As our short history of operating systems illustrates, several conditions must be met before a deadlock can occur:
- Mutual exclusion – Only one task can use a resource at once.
- Multiple pend and wait – There must exist tasks which are holding resources while waiting for others.
- Circular pend – Circular chain of tasks hold resources that are needed by others in the chain (cyclic processing).
- Preemption – A resource can only be released voluntarily by a task.
Unfortunately, these prerequites are quite naturally met by almost any dynamic, multitasking system, including the average real-time embedded system.
"Indefinite Postponement" is another dangerous system condition in which a task that wishes to gain access to a resource is never allowed to do so because there are always other tasks gaining access before it. This condition is also called starvation or lockout.

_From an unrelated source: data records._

(** C6: a line with the tokens Fe and O followed by a line with the
    tokens 2 and 4 gives the species Fe and O, the numbers of ions 2 and
    4 and 6 ions in all; a line with the tokens 2 and 4 alone gives the
    species El0 and El1 with the same numbers; and the positions that are
    read next leave all of this as it is. *)
Theorem C6_species_trial_parse (s : st (Poscar.t F)) l1 l2 rest :
  (unread s = l1 :: l2 :: rest ->
   fields l1 = ["Fe"; "O"] -> fields l2 = ["2"; "4"] ->
   exists s',
     read_species s = (Ok tt, s') /\ unread s' = rest /\
     el_names (self s') = Some ["Fe"; "O"] /\
     nions (self s') = Some [2; 4] /\
     ntypes (self s') = Some 2 /\
     nq (self s') = Some 6) /\
  (unread s = l1 :: rest ->
   fields l1 = ["2"; "4"] ->
   exists s',
     read_species s = (Ok tt, s') /\ unread s' = rest /\
     el_names (self s') = Some ["El0"; "El1"] /\
     nions (self s') = Some [2; 4] /\
     ntypes (self s') = Some 2 /\
     nq (self s') = Some 6) /\
  (forall (s1 s2 : st (Poscar.t F)) r,
     read_positions s1 = (r, s2) ->
     el_names (self s2) = el_names (self s1) /\
     nions (self s2) = nions (self s1) /\
     ntypes (self s2) = ntypes (self s1) /\
     nq (self s2) = nq (self s1)).
Proof.
  split_and!.
  - intros Hu Hf1 Hf2. eexists. split.
    + apply (read_species_names s l1 l2 rest [2; 4]); [done | |].
      * rewrite Hf1. reflexivity.
      * rewrite Hf2. reflexivity.
    + rewrite Hf1. done.
  - intros Hu Hf1. eexists. split.
    + apply (read_species_counts s l1 rest [2; 4]); [done |].
      rewrite Hf1. reflexivity.
    + done.
  - intros s1 s2 r E. by apply frame_read_positions in E.
Qed.
End PoscarSpecies.

Module PoscarRuns.
Import Poscar PoscarFile Samples SamplesPoscar.

Lemma C6_species_trial_parse_witness :
  (exists s',
     read_species (F:=Q) (St Poscar.init (drop 5 (PyStr.lines with_names))) = (Ok tt, s') /\
     unread s' = drop 7 (PyStr.lines with_names) /\
     el_names (self s') = Some ["Fe"; "O"] /\
     nions (self s') = Some [2; 4] /\
     ntypes (self s') = Some 2 /\
     nq (self s') = Some 6) /\
  (exists s',
     read_species (F:=Q) (St Poscar.init (drop 5 (PyStr.lines without_names))) = (Ok tt, s') /\
     unread s' = drop 6 (PyStr.lines without_names) /\
     el_names (self s') = Some ["El0"; "El1"] /\
     nions (self s') = Some [2; 4] /\
     ntypes (self s') = Some 2 /\
     nq (self s') = Some 6).
Proof.
  split.
  - apply (proj1 (C6_species_trial_parse (F:=Q)
                    (St Poscar.init (drop 5 (PyStr.lines with_names)))
                    (" Fe O" +:+ nl) (" 2 4" +:+ nl) (drop 7 (PyStr.lines with_names)))).
    + vm_compute. reflexivity.
    + vm_compute. reflexivity.
    + vm_compute. reflexivity.
  - apply (proj1 (proj2 (C6_species_trial_parse (F:=Q)
                    (St Poscar.init (drop 5 (PyStr.lines without_names)))
                    (" 2 4" +:+ nl) "" (drop 6 (PyStr.lines without_names))))).
    + vm_compute. reflexivity.
    + vm_compute. reflexivity.
Defined.
End PoscarRuns.

(** ** The container *)

Section VaspDataInit.
Context {F : Type} `{Float64 F}.
Import VaspData Locproj.

#[global] Instance same_plocar_preorder : PreOrder (same_plocar (F:=F)).
Proof.
  split.
  - by intros v.
  - intros v1 v2 v3 H12 H23. unfold same_plocar in *. congruence.
Qed.

Lemma frame_call {O A} (R : relation (VaspData.t F)) (get : VaspData.t F -> O) set
    (m : M (st O) A) :
  (forall o v, R v (set o v)) -> frame R (call get set m).
Proof.
  intros Hset v r v' E. unfold call in E.
  destruct (m (St (get v) [])) as [r0 s0]. injection E as _ <-. apply Hset.
Qed.

Lemma frame_update {O} (R : relation (VaspData.t F)) (get : VaspData.t F -> O) set upd :
  (forall o v, R v (set o v)) -> frame R (update get set upd).
Proof. intros Hset v r v' E. injection E as _ <-. apply Hset. Qed.

(** The Fermi level that the LOCPROJ reader holds after a read that
    returns: the fifth token of the first line, when it is a number. *)
Lemma Plocar_from_file_efermi fs dir text (s s' : st (Plocar.t F)) u :
  dir <> "" ->
  fs !! (with_slash dir +:+ "LOCPROJ") = Some text ->
  Plocar.from_file fs dir s = (Ok u, s') ->
  Plocar.efermi (self s') =
  match header_efermi (PyStr.lines text) ≫= float_of_string with
  | Some e => Some e
  | None => Plocar.efermi (self s)
  end.
Proof.
  intros Hdir Htext E. unfold Plocar.from_file in E.
  unfold bind at 1 in E. rewrite add_slash_Ok in E by done.
  apply bind_Ok_inv in E as ([pp plo] & s1 & E1 & E).
  apply locproj_parser_Ok in E1
    as (text' & ncdij0 & nk & nband0 & nproj & Htext' & _ & _ & _ & _ & Hef & _).
  assert (text' = text) as -> by congruence.
  apply bind_Ok_inv in E as (u1 & s2 & E1 & E).
  apply assign_Ok in E1 as ->. apply assign_Ok in E as ->. cbn. done.
Qed.
(** C1. [fastMatch] resolves its candidates with [LogClusterCache.Get],
    which is [simplelru]'s recency-affecting [Get]: a [Match] that finds
    nothing still moves the candidate it tested to the front of the
    recency list.  Clusters 1 and 2 are trained in that order; matching the
    unknown line "zzz" tests cluster 1 and returns no cluster, and the keys
    from oldest to newest change from [1; 2] to [2; 1]. *)
Theorem Match_changes_recency :
  (d ← New DefaultConfig;
   '(_, d) ← run d [CallTrain "a" 0; CallTrain "b c" 0];
   before ← Cache_Keys (idToCluster d);
   '(m, d) ← Match d "zzz";
   after ← Cache_Keys (idToCluster d);
   Ok (before, option_map cluster_id m, after))
  = Ok ([1; 2], None, [2; 1]).
Proof. vm_compute. done. Qed.

(** C2. The binary search of [Volume.Add] reads the count ([x.Values[i][1]])
    where it means the timestamp: with buckets at 0 s and 20 s, recording
    10 s finds no count above 10^10 and inserts the new bucket at the end,
    after the bucket of 20 s. *)
Theorem Add_between_breaks_order :
  (v ← Add (initVolume 0) 20000000000;
   v ← Add v 10000000000;
   Ok (Values v))
  = Ok [(0, 1); (20000000000, 1); (10000000000, 1)].
Proof. vm_compute. done. Qed.

(** C2, the bucket that is already there: recording 10 s again in
    [(0 s, 10 s, 20 s)] adds a second bucket of 10 s at the end. *)
Example Add_existing_bucket_duplicates :
  (v ← Add (mkVolume [(0, 1); (10000000000, 1); (20000000000, 1)]) 10000000000;
   Ok (Values v))
  = Ok [(0, 1); (10000000000, 1); (20000000000, 1); (10000000000, 1)].
Proof. vm_compute. done. Qed.

(** C6. With [max_clusters = 2], cluster 1 is created first and never
    matched again, cluster 2 second.  Training the new line "z" tests
    cluster 1 as a candidate, which moves it to the front, so the
    insertion of cluster 3 evicts cluster 2: the live keys, oldest first,
    are [3; 1]. *)
Theorem eviction_follows_candidate_tests :
  (d ← New two_clusters;
   '(out, d) ← run d [CallTrain "a" 0; CallTrain "b c" 0; CallTrain "z" 0];
   keys ← Cache_Keys (idToCluster d);
   Ok (map (option_map cluster_id) out, keys))
  = Ok ([Some 1; Some 2; Some 3], [3; 1]).
Proof. vm_compute. done. Qed.

(** C9. The prepend branch of [Volume.Add] grows the capacity of the
    slice, not its length: the copy drops the last bucket and the new
    bucket overwrites the first.  Training a line at 20 s and again at
    10 s leaves one bucket with count 1 after two calls. *)
Theorem Train_earlier_timestamp_loses_a_bucket :
  (d ← New DefaultConfig;
   '(out, _) ← run d [CallTrain "a" 20000000000; CallTrain "a" 10000000000];
   Ok (option_map
         (fun c => (Size c, Values (cluster_Volume c), Matches (cluster_Volume c)))
         (default None (last out))))
  = Ok (Some (2, [(10000000000, 1)], 1)).
Proof. vm_compute. done. Qed.

(** C9, a timestamp that is not a multiple of the resolution: the first
    bucket holds the raw timestamp, so the same timestamp again is
    "earlier" than it and takes the prepend branch. *)
Example Train_same_timestamp_twice :
  (d ← New DefaultConfig;
   '(out, _) ← run d [CallTrain "a" 5; CallTrain "a" 5];
   Ok (option_map
         (fun c => (Size c, Values (cluster_Volume c), Matches (cluster_Volume c)))
         (default None (last out))))
  = Ok (Some (2, [(0, 1)], 1)).
Proof. vm_compute. done. Qed.

(** A line that is the wildcard marker: its template scores 0 against the
    same line, wildcard positions not counting as matches in [Train], so
    the second call opens a second cluster. *)
Example Train_wildcard_line_twice :
  (d ← New DefaultConfig;
   '(out, _) ← run d [CallTrain "<*>" 0; CallTrain "<*>" 0];
   Ok (map (option_map cluster_id) out))
  = Ok [Some 1; Some 2].
Proof. vm_compute. done. Qed.
(** * mineSweeper.py: a shallow embedding of the region solver

    The Python program keeps a board of [Field] objects (global [playarea]),
    a global counter [mines_left] and an external mine field that is asked
    for the number of mines around a cell.  Regions are sets of still unknown
    fields with a lower and an upper bound on the mines among them.

    The embedding follows the source function by function:
    - a [Field] object is identified with its coordinates [(x, y)];
    - the board maps a field to its [type]; a field whose [type] was never
      assigned reads the class attribute [FieldType.Unknown];
    - global mutable state is threaded through a state-and-exception monad;
    - Python sets are [gset]s, Python lists are lists, Python ints are [Z]. *)

From stdpp Require Import gmap list strings.
From Stdlib Require Import ZArith Lia Ascii DecimalString.

Local Open Scope Z_scope.

(** ** Exceptions and the state monad *)

Inductive exn : Type :=
  | HitMine      (* the swept cell was a mine *)
  | ValueError   (* FieldType(n) for an n that is no member value *)
  | IndexError.  (* list index out of range *)

Inductive result (A : Type) : Type :=
  | Ok (a : A)
  | Raise (e : exn).
Arguments Ok {A} a.
Arguments Raise {A} e.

There are two basic strategies for handling deadlock: make the programmer responsible or make the operating system responsible. Large, general-purpose operating systems usually make it their responsibility to avoid deadlock. Small footprint RTOSs, on the other hand, usually expect the programmer to follow a discipline that avoids deadlock.
Deadlock Detection and Recovery
Some operating systems are able to manage deadlock for the programmer, either by detecting deadlocks and recovering or by refusing to grant (avoiding) requests that might lead to deadlock. This approach is difficult because the deadlock is generally hard to detect. Resource allocation graphs can be used but this can also be a very difficult task to perform in a large real-time system. Recovery is, in most cases, not easy. One extreme approach is to reset the system. Another approach is to perform a rollback to a pre-deadlock state. In general, deadlock detection is more appropriate for general-purpose operating systems than RTOSs.
Perhaps the crudest form of deadlock detection and recovery is the watchdog timer. In event of a deadlock, the timer will elapse (deadlock detection), and reboot the system (recovery). As a last ditch safety net for very infrequent or as yet undiscovered deadlocks this is acceptable.